When a line contains the string "updating", it counts once; give the total of such lines in the entries below and nothing else.

[DATASET EXTRACT]

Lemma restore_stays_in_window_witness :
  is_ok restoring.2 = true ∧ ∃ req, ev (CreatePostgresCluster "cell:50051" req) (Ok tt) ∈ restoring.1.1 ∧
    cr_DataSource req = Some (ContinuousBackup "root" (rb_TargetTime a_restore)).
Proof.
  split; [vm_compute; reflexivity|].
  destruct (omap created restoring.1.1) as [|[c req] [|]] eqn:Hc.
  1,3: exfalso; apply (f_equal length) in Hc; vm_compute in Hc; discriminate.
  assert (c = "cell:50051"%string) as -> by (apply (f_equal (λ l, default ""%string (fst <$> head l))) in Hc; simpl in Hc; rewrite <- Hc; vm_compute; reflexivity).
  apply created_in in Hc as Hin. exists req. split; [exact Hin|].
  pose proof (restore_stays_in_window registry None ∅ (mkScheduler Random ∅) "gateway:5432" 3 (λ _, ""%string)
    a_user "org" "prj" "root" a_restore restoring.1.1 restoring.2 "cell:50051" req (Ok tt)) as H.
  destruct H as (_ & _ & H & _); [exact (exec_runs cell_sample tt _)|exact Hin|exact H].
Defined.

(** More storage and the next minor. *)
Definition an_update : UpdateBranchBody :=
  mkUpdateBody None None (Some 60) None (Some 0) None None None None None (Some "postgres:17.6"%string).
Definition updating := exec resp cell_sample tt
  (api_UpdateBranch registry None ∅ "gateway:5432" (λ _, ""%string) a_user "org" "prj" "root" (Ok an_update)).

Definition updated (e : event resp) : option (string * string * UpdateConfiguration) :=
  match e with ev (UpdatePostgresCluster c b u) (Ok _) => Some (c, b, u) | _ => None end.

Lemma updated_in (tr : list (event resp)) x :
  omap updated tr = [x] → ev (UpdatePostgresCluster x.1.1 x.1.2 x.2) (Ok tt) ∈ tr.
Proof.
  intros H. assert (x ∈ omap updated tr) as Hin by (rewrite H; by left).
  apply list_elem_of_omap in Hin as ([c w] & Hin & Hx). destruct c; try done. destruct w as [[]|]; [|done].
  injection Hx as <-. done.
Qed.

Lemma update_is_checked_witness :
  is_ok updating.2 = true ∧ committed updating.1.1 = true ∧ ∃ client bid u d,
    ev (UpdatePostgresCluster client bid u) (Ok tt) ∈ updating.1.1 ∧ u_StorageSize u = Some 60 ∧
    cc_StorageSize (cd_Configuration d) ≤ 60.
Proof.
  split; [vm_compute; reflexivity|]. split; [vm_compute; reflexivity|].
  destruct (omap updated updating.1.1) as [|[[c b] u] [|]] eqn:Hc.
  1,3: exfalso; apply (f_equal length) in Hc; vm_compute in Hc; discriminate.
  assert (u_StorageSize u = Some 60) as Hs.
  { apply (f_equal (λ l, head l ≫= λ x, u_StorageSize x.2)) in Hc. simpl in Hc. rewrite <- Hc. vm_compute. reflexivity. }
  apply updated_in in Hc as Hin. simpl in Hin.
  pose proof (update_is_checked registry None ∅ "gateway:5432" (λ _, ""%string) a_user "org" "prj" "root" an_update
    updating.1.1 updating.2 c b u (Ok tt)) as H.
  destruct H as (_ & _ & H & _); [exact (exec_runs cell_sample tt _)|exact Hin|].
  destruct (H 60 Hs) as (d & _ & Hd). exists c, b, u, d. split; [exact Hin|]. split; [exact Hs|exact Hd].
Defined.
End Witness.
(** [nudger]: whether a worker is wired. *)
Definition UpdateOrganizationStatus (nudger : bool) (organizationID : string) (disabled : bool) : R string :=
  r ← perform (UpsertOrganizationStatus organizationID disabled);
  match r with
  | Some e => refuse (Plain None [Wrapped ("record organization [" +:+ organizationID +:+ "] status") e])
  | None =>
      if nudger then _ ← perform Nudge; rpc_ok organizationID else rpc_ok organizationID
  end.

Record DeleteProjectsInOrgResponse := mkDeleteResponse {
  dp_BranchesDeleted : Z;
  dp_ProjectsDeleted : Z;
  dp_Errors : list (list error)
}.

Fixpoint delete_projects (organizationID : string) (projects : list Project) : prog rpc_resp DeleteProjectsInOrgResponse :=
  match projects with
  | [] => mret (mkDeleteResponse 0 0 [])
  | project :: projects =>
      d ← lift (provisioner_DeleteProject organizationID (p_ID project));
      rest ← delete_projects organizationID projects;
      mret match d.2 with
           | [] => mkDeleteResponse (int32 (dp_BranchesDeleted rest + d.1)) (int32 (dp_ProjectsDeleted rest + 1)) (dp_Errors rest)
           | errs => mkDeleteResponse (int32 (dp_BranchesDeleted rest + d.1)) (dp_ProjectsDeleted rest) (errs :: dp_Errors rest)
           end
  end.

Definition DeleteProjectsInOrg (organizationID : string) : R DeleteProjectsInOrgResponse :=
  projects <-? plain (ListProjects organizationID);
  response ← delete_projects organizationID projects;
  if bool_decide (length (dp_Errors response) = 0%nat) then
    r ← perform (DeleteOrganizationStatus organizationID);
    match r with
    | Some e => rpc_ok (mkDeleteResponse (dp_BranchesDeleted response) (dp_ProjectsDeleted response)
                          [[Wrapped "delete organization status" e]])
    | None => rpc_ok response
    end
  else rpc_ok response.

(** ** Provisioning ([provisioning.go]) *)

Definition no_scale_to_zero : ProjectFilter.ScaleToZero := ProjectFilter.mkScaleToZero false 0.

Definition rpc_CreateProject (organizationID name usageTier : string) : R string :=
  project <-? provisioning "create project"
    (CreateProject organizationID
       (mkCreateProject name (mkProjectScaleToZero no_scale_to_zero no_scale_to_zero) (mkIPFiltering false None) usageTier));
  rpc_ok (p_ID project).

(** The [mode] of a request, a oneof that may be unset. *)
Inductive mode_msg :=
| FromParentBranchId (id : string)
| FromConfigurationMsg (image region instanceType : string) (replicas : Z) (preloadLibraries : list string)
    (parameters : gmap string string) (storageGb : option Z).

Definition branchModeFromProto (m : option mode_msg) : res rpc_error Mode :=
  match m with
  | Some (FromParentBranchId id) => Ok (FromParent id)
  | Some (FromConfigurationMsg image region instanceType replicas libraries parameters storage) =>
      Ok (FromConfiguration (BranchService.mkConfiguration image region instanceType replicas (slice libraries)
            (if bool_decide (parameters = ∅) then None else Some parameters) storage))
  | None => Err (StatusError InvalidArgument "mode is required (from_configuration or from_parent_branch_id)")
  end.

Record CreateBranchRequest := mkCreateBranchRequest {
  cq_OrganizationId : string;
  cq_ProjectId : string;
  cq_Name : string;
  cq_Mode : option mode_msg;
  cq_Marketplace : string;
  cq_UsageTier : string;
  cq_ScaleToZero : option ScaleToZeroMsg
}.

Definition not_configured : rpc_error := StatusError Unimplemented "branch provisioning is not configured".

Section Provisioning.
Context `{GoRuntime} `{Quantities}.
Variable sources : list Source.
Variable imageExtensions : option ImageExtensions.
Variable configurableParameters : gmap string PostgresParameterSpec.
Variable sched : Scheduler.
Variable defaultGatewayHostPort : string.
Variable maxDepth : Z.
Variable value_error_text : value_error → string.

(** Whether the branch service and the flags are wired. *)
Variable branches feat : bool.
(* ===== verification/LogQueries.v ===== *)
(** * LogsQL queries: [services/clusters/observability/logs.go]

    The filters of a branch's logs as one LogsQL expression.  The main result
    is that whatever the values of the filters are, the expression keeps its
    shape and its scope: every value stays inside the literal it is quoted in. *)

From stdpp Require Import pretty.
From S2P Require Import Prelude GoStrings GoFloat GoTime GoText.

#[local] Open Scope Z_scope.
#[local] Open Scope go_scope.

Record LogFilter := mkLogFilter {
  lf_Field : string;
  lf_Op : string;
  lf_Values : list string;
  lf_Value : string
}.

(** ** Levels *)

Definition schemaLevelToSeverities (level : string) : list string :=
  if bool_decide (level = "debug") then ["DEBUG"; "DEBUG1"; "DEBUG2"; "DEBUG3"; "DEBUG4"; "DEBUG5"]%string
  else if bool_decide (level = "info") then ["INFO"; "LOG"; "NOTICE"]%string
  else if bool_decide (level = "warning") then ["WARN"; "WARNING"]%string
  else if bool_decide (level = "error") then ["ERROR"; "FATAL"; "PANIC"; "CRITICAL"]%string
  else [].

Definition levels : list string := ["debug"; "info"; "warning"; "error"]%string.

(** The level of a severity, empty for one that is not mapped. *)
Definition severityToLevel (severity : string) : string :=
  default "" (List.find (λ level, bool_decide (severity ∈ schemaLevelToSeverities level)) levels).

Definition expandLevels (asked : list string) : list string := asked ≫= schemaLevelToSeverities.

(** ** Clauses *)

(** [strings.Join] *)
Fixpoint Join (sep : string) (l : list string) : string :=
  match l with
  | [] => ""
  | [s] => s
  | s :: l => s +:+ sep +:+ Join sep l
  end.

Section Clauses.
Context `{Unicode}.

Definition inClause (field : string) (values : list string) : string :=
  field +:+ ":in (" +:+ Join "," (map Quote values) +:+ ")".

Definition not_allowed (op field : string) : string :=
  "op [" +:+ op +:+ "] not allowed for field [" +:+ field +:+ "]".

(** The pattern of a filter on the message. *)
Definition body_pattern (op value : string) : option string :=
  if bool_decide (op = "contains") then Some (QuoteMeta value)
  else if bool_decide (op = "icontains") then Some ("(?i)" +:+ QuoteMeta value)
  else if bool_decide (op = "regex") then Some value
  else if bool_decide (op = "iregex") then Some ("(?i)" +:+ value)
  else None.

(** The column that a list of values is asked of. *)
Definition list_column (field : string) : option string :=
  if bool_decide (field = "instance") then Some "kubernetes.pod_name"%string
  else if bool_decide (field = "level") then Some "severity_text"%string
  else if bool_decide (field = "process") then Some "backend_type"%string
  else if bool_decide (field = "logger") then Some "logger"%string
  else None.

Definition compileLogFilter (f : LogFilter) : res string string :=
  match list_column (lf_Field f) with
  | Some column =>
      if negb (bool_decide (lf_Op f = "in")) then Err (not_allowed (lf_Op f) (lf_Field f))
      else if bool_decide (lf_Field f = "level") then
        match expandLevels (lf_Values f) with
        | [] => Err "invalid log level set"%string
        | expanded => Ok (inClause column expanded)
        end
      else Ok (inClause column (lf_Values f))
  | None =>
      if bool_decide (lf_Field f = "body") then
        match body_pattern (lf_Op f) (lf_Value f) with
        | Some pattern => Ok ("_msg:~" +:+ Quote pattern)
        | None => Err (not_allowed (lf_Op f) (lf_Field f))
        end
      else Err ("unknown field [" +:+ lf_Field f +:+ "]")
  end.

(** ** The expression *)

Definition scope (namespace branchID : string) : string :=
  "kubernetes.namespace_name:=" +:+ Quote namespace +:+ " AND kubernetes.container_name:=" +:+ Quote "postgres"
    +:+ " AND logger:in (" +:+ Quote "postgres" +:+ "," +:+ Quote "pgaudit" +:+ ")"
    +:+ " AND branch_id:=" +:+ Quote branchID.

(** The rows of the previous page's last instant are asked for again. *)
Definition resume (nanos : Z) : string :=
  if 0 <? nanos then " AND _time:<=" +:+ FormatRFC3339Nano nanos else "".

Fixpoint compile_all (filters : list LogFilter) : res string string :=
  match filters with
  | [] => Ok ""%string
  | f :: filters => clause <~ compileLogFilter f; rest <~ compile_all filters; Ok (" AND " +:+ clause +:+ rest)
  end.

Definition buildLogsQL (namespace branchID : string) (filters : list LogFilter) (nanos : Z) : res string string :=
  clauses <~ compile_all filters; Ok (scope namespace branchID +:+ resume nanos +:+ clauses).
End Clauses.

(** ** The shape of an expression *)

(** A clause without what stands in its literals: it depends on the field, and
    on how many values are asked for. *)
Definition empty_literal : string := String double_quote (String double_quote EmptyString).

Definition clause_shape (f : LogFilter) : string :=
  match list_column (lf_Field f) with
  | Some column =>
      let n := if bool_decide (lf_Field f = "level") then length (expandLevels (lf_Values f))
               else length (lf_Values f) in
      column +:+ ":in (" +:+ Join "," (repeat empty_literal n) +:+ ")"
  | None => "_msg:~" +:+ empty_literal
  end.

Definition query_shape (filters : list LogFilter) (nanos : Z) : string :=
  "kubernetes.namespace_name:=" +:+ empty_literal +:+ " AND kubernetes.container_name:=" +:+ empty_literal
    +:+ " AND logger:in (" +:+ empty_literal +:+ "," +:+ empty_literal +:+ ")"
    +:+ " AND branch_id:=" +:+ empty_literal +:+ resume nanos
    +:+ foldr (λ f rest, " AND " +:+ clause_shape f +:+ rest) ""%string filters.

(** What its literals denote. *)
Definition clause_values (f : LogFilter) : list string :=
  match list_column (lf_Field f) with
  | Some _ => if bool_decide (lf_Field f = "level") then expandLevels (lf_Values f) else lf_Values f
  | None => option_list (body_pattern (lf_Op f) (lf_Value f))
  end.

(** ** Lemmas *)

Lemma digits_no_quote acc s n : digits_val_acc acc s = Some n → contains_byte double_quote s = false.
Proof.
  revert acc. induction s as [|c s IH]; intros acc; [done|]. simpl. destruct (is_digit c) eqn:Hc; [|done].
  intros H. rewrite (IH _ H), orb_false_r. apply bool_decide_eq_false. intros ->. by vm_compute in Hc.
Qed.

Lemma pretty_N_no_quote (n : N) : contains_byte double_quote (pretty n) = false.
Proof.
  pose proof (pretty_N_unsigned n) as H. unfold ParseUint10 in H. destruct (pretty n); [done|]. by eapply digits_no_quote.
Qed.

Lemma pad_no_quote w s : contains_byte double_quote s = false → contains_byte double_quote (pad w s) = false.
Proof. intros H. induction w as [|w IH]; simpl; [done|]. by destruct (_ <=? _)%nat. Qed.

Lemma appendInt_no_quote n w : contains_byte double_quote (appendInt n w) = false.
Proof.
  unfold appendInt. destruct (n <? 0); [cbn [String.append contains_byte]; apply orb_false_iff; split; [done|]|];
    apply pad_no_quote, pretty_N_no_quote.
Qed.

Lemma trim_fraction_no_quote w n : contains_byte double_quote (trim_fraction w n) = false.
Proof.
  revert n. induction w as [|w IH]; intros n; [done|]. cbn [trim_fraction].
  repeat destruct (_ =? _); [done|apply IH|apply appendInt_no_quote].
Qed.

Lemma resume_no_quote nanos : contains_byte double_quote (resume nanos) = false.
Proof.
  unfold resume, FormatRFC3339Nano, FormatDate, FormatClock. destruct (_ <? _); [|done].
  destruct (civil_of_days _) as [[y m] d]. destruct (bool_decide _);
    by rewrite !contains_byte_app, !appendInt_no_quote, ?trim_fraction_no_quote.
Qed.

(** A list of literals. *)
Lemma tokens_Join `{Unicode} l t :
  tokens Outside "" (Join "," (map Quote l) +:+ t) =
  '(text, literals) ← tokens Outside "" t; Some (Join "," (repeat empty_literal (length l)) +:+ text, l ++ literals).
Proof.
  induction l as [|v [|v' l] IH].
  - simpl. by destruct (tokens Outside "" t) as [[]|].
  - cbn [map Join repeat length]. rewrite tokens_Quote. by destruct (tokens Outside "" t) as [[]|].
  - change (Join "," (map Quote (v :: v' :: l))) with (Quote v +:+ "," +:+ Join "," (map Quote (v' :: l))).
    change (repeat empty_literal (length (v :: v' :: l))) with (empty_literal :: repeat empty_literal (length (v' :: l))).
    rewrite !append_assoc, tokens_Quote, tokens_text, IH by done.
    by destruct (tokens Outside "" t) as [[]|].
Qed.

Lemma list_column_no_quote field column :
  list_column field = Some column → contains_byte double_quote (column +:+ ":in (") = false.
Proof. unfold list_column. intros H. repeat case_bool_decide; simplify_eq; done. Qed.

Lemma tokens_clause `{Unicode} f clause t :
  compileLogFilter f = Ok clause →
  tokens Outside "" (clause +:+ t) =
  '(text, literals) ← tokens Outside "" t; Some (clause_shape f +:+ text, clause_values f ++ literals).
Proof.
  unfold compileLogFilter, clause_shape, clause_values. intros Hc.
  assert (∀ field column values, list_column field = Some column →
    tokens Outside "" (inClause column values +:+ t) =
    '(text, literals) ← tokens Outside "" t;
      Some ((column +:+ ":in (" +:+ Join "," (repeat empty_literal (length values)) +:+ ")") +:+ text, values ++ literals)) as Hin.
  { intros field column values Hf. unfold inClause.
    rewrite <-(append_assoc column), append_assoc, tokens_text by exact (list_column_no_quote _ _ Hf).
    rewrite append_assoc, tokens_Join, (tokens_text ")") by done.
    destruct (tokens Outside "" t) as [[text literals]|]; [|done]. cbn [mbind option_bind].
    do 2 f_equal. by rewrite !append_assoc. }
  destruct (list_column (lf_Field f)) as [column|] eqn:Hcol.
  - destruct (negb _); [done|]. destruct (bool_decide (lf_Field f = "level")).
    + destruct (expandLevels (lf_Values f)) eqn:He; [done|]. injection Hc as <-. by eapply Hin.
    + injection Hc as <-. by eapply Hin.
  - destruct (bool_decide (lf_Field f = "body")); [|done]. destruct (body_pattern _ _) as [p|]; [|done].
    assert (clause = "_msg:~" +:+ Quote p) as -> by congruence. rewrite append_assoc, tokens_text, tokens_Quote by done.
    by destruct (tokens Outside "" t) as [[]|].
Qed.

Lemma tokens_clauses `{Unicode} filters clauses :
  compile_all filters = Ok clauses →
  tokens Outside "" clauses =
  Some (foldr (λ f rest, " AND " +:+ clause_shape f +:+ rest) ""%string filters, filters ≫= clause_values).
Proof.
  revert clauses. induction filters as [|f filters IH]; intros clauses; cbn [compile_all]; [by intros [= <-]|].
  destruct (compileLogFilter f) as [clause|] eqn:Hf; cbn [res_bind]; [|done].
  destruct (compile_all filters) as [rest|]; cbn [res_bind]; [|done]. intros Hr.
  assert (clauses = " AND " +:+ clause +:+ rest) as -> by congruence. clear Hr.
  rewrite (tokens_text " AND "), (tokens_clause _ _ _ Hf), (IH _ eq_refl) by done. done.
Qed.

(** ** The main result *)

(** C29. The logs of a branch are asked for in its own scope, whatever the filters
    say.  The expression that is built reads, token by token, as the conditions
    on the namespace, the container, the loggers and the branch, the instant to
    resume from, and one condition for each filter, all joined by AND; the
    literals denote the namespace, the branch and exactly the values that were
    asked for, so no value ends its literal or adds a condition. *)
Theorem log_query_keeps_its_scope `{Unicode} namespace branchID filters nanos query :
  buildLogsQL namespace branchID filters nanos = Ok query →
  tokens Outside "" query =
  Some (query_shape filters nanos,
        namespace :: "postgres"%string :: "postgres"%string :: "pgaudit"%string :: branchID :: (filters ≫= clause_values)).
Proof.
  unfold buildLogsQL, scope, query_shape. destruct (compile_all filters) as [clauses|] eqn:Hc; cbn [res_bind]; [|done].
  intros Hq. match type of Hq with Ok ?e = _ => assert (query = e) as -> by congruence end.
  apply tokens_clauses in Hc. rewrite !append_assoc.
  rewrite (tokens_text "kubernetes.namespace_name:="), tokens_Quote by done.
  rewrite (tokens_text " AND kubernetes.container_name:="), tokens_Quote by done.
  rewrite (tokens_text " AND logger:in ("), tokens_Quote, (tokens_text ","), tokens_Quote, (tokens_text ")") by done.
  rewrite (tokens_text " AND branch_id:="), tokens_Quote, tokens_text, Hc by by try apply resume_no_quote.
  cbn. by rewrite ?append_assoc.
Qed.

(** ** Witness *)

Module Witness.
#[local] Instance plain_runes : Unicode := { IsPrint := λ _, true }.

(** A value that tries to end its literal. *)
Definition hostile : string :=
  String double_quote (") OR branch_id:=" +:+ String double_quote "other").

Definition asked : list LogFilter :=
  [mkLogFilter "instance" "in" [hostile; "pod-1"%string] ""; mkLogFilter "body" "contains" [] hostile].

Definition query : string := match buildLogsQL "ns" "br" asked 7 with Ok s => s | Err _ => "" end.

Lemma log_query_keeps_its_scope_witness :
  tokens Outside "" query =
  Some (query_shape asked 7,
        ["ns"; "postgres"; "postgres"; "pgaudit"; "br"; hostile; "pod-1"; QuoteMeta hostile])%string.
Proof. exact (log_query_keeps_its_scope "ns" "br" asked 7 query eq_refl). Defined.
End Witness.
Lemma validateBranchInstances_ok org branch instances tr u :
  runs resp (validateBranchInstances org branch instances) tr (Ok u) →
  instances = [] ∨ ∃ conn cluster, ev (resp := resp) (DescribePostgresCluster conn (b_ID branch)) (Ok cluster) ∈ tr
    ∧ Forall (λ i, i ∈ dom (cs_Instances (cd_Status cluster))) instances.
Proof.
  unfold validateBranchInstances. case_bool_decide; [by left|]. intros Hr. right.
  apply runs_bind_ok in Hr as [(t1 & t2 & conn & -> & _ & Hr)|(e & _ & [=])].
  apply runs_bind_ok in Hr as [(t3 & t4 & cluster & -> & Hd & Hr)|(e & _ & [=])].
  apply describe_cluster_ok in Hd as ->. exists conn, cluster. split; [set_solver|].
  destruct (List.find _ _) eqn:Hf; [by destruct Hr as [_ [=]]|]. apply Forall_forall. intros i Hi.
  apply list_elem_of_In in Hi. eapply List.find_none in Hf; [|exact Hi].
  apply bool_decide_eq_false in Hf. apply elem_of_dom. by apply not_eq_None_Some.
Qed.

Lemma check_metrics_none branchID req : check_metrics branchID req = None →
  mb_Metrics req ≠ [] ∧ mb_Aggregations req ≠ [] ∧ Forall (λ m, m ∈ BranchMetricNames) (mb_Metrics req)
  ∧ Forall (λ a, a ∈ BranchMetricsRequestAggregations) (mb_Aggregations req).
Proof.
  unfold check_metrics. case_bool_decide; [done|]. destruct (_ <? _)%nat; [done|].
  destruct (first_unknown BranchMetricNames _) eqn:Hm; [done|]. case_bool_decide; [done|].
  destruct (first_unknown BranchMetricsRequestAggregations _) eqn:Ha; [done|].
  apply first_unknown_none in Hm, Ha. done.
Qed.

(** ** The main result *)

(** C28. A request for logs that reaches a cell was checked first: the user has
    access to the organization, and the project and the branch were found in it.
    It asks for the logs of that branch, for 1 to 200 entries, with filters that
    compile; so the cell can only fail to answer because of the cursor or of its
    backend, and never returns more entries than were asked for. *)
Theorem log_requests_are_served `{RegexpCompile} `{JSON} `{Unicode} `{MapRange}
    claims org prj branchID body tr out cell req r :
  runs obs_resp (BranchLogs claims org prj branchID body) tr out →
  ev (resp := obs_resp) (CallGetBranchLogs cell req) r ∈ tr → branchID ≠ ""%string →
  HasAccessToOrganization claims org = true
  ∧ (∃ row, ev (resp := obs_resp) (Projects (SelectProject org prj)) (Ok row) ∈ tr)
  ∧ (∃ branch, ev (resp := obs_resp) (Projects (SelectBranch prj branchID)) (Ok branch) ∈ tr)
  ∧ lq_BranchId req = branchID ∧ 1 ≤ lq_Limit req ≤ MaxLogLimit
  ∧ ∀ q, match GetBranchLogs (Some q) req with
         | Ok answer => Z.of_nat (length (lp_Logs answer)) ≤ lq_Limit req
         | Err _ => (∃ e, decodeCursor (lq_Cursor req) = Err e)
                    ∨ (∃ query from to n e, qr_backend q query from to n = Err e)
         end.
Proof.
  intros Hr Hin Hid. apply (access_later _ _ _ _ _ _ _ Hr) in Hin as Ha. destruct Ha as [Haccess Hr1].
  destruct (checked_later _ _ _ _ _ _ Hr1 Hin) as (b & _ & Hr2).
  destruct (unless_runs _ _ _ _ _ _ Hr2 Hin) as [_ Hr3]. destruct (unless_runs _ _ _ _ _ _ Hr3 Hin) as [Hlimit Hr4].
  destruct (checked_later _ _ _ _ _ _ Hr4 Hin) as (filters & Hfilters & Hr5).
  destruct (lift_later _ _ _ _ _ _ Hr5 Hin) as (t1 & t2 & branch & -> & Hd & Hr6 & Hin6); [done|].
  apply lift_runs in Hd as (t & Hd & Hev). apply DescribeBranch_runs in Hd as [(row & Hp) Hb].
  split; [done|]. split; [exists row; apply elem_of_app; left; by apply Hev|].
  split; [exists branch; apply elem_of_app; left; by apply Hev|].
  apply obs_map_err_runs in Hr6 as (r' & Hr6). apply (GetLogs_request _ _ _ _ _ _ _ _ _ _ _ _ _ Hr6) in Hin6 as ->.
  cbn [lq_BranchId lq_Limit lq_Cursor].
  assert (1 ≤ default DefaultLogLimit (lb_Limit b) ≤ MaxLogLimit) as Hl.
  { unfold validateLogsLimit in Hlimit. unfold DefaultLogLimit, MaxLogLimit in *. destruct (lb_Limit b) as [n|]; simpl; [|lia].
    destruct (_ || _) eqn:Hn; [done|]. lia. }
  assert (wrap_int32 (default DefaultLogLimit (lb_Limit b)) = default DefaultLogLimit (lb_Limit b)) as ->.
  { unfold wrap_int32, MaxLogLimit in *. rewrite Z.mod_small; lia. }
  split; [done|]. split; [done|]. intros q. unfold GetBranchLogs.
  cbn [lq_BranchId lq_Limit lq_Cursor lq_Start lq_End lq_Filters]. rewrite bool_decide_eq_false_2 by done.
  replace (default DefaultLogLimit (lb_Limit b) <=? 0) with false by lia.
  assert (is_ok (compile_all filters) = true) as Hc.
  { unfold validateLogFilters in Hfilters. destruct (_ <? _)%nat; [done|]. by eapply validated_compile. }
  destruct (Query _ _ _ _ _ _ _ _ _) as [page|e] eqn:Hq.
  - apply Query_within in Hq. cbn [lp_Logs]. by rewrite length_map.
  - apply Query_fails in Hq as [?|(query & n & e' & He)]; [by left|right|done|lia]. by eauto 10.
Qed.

[/DATASET EXTRACT]

**YOUR SOLUTION:** 5